Exhibit of the week: The Barnes Foundation
The new home for Albert Barnes's art collection opened in downtown Philadelphia.
Albert Barnes must be spinning in his grave, said Philip Kennicott in The Washington Post. Among the strict rules that the eccentric late art collector left for his “inestimably valuable” Matisses, Picassos, Cézannes, and sundry other masterworks was that the entire collection must never be moved from the suburban Philadelphia gallery he built for it in 1922. But Barnes’s presumed irritation aside, it was a happy day last week when, following several years of construction and a long court battle, the collection’s new home opened in downtown Philadelphia. Freed at last from a cramped, dark nest, the collection is now “safely installed in well-lighted galleries,” in “an appealing new building” with attractive surrounding gardens. A stone’s throw from the Philadelphia Museum of Art and the Rodin Museum, the new Barnes completes what is now clearly “one of the great art destinations of the world.” What’s to protest?

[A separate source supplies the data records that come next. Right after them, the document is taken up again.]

(* ===== verification/ConcurrentBoot.v ===== *)
(** * The bootstrap heap under threads (src/mock_allocator.c)

    The compare-and-swap loop of [ao_bootstrap_alloc] as a program of [Threads]: a load
    of the offset and a compare-and-swap that fails when the offset has moved, or
    spuriously.  The ghost state of a thread holds the blocks it claimed, the offset it
    last read, the requests it has still to make, and how many turns of the loop it may
    still lose to the others: a turn is lost only when another thread claims a block. *)
From S2P Require Import Prelude CMem CCmd CLib Alloc SimpleHeap Registry MockState Bootstrap MockAllocator MockSpec SimplePlatform MockProps Threads Concurrent ConcurrentInv ConcurrentProps.
#[local] Open Scope prog_scope.

(** [total] of the source. *)
Definition boot_total (size : Z) : Z := ao_align_up (u64 (SIZEOF_BOOTSTRAP_HEADER + size)) SIZEOF_MAX_ALIGN_T.

Section Programs.
Context {Y : Type} `{!Platform Y}.
Abbreviation P := (prog (globals * Y)).

Definition load_offset : C (globals * Y) Z := (let* g := get_globals in ret (g_bootstrap_offset g))%cmd.

Definition cas_offset (expected desired : Z) : C (globals * Y) bool :=
  (let* g := get_globals in
   if g_bootstrap_offset g =? expected
   then do* mod_globals (set_bootstrap_offset desired) in ret true
   else ret false)%cmd.

(** The loop: the offset it claimed, or nothing when the heap is exhausted.  [spurious]
    says which compare-and-swaps fail for no reason; the list ends with the last one. *)
Fixpoint cas_loop (fuel : nat) (spurious : list bool) (total : Z) : P (option Z) :=
  match fuel with
  | O => atom* r := diverge in Done r
  | S fuel' =>
      atom* current := load_offset in
      if (AO_BOOTSTRAP_HEAP_SIZE <? current) || (u64 (AO_BOOTSTRAP_HEAP_SIZE - current) <? total) then
        step* set_errno ENOMEM in Done None
      else
        let next := u64 (current + total) in
        atom* ok := (if default false (head spurious) then ret false else cas_offset current next) in
        if ok then Done (Some current) else cas_loop fuel' (tail spurious) total
  end.

Definition bootstrap_alloc_prog (fuel : nat) (spurious : list bool) (size : Z) : P Z :=
  call* claimed := cas_loop fuel spurious (boot_total size) in
  match claimed with
  | None => Done 0
  | Some current =>
      let header := g_bootstrap_heap + current in
      step* store_u64 header size in
      Done (header + SIZEOF_BOOTSTRAP_HEADER)
  end.

(** Alone and without spurious failures, one turn is enough. *)
Lemma bootstrap_alloc_alone fuel size :
  (alone (bootstrap_alloc_prog (S fuel) [] size) ≡c ao_bootstrap_alloc (Y := Y) size)%cmd.
Proof.
  intros [m e [g y]]. unfold bootstrap_alloc_prog. rewrite alone_pbind. cbn [cas_loop].
  unfold ao_bootstrap_alloc, load_offset, cas_offset, get_globals, mod_globals, bind, ret, boot_total.
  cbn [alone fst snd ext mem errno head default from_option]. unfold bind. cbn [fst snd ext mem errno].
  destruct ((AO_BOOTSTRAP_HEAP_SIZE <? g_bootstrap_offset g) || _); [done|].
  cbn [alone]. unfold bind. cbn [fst snd ext mem errno]. rewrite Z.eqb_refl. cbn [alone].
  unfold ret, bind. done.
Qed.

How about the “gross betrayal” of Barnes’s wishes? said Nicholas M. Tinari Jr. in The Philadelphia Inquirer. Barnes intentionally chose to set up in Merion, Pa., so that his public-focused mission wouldn’t be corrupted by art-world elites. This “pure takeover of the collection” by the very people Barnes distrusted marks the end “not only of an art collection in the perfect setting” but of an original idea. Not all of Barnes’s wishes were trampled, said Christopher Hawthorne in the Los Angeles Times. Kept by court order is Barnes’s eccentric arrangement of the artworks, determined by formal and aesthetic relationships rather than by school or artist. A well-intentioned judicial decree also places the works in galleries that are near-exact replicas of the ones in Merion. Unfortunately, that attempt at verisimilitude fails miserably. The artificial feeling of each gallery is impossible to ignore, and “it throws a harsh, thin glare on the art.”
“Short of a return to the way things were,” nothing, apparently, will please the “Barnes fundamentalists,” said Paul Goldberger in Vanity Fair. The new building is “absolutely wonderful.” Architects Tod Williams and Billie Tsien have skillfully navigated the requirements, creating a “soulful, handsome, self-assured building that has not a whiff of the sentimental.” The inclusion of sparkling new educational facilities, including a library, an auditorium, and classrooms, will fulfill Barnes’s educational mission, while an abundance of natural light makes the paintings look decades younger. “You may or may not believe that visitors fare better in the new Barnes. But you cannot dispute the fact that the Cézannes and Renoirs and Matisses do.”